▸ **PROBLEM DESCRIPTION**:
Every line with the string "writers" must be copied from the entries below.

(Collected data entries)
================================

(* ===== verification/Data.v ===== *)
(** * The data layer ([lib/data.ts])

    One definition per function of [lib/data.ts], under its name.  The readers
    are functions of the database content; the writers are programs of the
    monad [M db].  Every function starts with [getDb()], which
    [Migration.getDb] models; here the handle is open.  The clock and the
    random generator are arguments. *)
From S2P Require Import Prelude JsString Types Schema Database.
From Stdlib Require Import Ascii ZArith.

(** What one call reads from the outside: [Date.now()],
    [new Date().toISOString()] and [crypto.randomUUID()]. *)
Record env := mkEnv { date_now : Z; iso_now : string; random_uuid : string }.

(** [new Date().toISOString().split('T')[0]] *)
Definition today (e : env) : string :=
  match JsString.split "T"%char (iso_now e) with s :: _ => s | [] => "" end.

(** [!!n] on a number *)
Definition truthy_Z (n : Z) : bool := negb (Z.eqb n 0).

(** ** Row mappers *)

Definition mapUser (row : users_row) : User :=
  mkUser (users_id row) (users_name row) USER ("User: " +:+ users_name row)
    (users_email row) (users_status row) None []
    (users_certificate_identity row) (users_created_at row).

================================

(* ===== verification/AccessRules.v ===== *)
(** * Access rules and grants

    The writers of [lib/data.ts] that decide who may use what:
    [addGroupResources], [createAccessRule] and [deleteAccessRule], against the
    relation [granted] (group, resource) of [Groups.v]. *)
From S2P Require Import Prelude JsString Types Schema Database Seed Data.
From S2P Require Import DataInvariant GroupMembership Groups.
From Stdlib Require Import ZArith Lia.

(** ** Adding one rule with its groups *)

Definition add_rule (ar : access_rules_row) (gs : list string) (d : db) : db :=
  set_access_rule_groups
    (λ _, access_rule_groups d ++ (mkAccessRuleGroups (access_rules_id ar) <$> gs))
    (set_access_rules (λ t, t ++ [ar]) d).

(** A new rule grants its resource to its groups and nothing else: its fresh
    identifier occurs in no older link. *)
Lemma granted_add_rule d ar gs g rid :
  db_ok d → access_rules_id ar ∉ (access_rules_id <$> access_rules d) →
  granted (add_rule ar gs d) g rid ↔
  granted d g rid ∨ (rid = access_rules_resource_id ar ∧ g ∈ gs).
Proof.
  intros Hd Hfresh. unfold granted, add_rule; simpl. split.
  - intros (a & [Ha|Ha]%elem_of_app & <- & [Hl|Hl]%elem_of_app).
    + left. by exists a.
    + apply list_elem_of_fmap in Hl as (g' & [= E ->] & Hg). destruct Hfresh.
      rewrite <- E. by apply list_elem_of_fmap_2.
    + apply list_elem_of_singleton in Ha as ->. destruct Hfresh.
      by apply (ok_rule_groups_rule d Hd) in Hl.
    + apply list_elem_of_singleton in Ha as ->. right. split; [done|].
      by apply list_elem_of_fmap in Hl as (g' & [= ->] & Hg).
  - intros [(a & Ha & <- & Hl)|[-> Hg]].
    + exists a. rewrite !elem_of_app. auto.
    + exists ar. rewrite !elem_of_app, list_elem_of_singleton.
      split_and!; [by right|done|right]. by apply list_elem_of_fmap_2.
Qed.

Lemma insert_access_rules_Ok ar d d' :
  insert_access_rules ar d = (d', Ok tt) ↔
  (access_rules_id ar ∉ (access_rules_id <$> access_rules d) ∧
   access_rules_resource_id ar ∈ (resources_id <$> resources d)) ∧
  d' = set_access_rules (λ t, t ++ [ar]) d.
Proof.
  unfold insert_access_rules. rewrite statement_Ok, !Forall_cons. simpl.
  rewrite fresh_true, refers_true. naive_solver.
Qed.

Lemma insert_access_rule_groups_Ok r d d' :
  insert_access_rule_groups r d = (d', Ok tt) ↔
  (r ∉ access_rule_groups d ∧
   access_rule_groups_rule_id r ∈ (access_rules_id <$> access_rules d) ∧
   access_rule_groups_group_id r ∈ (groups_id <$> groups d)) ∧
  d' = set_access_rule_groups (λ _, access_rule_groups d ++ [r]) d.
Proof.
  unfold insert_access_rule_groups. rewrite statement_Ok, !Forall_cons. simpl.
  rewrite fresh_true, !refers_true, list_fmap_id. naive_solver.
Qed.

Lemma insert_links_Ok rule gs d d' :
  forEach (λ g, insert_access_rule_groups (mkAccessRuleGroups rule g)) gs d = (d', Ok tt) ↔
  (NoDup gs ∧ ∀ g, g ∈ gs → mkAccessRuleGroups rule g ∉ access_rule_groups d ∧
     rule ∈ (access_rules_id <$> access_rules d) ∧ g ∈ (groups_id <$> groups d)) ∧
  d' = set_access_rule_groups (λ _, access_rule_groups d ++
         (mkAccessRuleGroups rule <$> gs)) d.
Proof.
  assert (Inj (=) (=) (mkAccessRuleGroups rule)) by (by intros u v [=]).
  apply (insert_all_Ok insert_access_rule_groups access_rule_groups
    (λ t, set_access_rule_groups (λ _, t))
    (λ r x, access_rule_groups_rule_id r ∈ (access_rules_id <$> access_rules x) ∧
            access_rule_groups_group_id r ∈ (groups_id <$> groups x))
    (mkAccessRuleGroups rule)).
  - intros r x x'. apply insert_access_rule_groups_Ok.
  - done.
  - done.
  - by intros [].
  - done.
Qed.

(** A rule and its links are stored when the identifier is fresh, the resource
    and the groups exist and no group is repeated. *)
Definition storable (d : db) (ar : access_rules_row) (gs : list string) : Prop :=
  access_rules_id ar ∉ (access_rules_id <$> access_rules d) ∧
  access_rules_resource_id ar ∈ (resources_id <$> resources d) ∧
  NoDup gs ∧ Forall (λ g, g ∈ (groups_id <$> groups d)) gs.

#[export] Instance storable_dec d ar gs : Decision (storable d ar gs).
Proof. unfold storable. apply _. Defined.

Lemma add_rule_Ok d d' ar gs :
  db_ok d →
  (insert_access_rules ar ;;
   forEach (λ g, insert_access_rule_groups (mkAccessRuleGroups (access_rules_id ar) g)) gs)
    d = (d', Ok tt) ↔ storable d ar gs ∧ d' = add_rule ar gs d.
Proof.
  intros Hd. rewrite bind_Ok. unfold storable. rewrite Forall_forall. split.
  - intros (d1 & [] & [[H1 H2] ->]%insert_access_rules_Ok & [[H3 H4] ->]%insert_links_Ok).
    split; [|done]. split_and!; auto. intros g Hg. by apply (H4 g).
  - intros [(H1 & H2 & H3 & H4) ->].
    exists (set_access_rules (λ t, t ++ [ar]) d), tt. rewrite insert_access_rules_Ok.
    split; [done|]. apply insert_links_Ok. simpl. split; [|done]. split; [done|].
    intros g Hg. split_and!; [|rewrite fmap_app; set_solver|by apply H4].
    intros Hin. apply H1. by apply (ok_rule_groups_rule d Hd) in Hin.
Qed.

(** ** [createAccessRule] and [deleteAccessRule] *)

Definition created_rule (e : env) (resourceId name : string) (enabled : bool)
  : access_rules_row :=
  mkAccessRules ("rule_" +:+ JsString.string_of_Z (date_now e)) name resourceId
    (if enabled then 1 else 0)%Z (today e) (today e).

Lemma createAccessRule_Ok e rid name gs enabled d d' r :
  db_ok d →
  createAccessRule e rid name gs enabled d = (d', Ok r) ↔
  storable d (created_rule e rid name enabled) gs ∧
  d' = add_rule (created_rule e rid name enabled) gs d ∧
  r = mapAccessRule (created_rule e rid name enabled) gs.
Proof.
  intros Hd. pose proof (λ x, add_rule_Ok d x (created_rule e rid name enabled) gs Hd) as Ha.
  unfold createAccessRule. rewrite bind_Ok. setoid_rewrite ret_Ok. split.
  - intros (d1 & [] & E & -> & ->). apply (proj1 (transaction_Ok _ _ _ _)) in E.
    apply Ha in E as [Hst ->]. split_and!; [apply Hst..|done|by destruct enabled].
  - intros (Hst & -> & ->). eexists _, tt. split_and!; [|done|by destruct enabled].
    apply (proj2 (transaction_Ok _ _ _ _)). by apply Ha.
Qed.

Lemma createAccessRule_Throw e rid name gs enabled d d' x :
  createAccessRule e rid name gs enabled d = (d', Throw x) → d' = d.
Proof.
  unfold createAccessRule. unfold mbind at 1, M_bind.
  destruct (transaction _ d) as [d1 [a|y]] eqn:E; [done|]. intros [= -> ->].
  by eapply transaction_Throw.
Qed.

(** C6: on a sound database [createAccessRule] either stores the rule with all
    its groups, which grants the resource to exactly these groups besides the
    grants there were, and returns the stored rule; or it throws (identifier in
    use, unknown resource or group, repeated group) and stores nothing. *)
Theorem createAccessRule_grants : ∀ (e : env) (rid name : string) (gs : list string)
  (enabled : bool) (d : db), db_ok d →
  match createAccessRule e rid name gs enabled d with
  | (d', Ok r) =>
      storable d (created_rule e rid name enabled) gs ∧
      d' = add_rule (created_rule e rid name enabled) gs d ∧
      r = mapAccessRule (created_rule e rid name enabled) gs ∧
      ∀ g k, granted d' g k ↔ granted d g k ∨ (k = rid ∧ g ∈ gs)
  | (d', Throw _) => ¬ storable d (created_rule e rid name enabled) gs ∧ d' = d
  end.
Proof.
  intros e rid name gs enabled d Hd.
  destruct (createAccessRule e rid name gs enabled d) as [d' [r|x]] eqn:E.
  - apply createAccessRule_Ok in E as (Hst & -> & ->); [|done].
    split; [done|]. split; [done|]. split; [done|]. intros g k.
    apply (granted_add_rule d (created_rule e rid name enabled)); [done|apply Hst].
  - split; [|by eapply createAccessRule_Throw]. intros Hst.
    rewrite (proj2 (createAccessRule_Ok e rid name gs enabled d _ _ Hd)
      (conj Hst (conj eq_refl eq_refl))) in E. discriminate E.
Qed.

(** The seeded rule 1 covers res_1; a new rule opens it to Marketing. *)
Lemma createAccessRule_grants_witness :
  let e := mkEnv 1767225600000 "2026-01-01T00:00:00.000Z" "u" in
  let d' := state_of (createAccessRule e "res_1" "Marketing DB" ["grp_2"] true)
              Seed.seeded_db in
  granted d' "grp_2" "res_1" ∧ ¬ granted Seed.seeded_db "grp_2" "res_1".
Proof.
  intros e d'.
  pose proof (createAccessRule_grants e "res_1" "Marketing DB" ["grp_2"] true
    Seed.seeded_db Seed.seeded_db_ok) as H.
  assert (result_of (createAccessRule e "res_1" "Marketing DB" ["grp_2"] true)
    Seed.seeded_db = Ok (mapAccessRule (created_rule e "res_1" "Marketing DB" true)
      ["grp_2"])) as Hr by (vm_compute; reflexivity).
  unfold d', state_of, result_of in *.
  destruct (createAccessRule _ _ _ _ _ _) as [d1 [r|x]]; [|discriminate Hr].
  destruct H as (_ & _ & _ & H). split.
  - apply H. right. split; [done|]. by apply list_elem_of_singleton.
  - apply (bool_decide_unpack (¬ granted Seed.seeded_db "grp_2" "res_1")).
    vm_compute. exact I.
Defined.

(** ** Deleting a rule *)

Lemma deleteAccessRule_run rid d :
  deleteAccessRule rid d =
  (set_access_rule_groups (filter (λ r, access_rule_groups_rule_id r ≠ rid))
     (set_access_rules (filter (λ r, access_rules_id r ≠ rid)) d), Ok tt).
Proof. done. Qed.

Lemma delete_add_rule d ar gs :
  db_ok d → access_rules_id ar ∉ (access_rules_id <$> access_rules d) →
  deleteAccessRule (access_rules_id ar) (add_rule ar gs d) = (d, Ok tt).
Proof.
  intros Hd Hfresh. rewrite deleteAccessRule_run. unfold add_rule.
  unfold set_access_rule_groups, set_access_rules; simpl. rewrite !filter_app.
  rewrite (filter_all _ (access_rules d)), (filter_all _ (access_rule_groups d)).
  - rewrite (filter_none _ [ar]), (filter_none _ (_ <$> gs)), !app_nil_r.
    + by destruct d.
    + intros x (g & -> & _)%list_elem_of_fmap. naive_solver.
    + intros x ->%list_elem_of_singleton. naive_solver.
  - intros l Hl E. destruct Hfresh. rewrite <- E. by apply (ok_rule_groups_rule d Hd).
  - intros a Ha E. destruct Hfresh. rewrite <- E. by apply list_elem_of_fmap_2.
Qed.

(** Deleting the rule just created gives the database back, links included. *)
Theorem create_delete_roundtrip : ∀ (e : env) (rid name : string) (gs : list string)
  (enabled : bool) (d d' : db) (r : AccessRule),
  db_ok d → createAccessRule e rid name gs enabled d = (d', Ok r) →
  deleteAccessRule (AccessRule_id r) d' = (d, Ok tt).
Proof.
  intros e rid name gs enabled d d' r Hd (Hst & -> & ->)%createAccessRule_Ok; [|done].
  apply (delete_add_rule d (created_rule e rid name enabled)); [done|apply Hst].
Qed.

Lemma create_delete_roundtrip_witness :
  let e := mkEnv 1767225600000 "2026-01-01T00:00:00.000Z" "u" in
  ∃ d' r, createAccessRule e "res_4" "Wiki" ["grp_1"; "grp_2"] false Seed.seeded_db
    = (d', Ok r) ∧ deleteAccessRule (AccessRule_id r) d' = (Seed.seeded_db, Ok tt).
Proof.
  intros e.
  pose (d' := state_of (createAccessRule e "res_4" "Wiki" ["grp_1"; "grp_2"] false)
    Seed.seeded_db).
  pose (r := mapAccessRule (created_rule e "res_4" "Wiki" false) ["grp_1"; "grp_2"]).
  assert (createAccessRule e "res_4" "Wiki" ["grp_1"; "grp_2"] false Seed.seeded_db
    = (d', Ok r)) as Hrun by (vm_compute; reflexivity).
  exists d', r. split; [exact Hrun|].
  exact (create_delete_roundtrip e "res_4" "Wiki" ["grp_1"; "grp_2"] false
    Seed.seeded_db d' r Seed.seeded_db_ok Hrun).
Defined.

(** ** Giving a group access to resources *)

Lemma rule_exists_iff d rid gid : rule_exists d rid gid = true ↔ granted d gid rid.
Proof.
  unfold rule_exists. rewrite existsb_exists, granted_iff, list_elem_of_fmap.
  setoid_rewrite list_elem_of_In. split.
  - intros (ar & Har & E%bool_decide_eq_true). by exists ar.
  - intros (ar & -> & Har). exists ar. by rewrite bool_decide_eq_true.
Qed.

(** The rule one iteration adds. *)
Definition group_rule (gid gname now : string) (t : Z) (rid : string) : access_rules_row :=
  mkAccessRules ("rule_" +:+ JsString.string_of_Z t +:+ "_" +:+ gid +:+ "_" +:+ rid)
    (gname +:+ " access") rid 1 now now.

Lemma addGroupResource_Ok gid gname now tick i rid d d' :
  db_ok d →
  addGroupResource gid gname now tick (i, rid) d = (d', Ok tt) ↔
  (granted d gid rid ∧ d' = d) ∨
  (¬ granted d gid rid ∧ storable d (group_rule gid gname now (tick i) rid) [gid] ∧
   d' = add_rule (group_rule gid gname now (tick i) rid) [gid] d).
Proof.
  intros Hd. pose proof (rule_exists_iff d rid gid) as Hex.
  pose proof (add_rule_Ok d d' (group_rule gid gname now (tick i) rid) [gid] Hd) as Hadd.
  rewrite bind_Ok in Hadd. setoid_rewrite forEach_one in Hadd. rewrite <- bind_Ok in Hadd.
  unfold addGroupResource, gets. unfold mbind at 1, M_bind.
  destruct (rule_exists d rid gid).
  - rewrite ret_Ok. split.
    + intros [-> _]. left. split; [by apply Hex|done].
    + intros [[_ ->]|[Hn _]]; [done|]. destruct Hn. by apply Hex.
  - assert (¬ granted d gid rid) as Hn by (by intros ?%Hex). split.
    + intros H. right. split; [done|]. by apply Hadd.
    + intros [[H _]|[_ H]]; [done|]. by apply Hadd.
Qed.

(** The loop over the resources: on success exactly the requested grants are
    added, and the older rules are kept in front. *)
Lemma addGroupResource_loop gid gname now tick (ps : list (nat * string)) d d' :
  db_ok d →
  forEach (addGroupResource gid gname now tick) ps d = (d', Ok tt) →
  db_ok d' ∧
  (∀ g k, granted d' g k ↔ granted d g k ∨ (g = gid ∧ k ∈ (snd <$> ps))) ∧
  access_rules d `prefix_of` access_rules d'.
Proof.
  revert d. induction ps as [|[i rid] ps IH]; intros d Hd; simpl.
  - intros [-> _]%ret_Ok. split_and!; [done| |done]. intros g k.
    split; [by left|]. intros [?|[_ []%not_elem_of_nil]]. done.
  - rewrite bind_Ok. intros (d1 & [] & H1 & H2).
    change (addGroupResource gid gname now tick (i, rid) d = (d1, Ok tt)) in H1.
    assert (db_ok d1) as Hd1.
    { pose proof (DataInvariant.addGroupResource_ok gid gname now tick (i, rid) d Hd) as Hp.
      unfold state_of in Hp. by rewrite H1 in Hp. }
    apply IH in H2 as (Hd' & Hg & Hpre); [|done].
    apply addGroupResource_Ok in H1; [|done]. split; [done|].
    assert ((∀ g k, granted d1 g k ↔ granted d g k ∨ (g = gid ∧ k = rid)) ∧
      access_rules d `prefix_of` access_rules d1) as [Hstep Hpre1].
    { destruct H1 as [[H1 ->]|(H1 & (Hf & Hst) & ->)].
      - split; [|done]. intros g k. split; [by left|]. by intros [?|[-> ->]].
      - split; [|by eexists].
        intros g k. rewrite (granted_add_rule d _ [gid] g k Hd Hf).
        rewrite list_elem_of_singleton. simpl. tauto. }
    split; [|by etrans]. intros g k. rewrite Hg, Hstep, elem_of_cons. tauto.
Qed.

================================

▸ **PROBLEM SOLUTION**:
    are functions of the database content; the writers are programs of the
    The writers of [lib/data.ts] that decide who may use what:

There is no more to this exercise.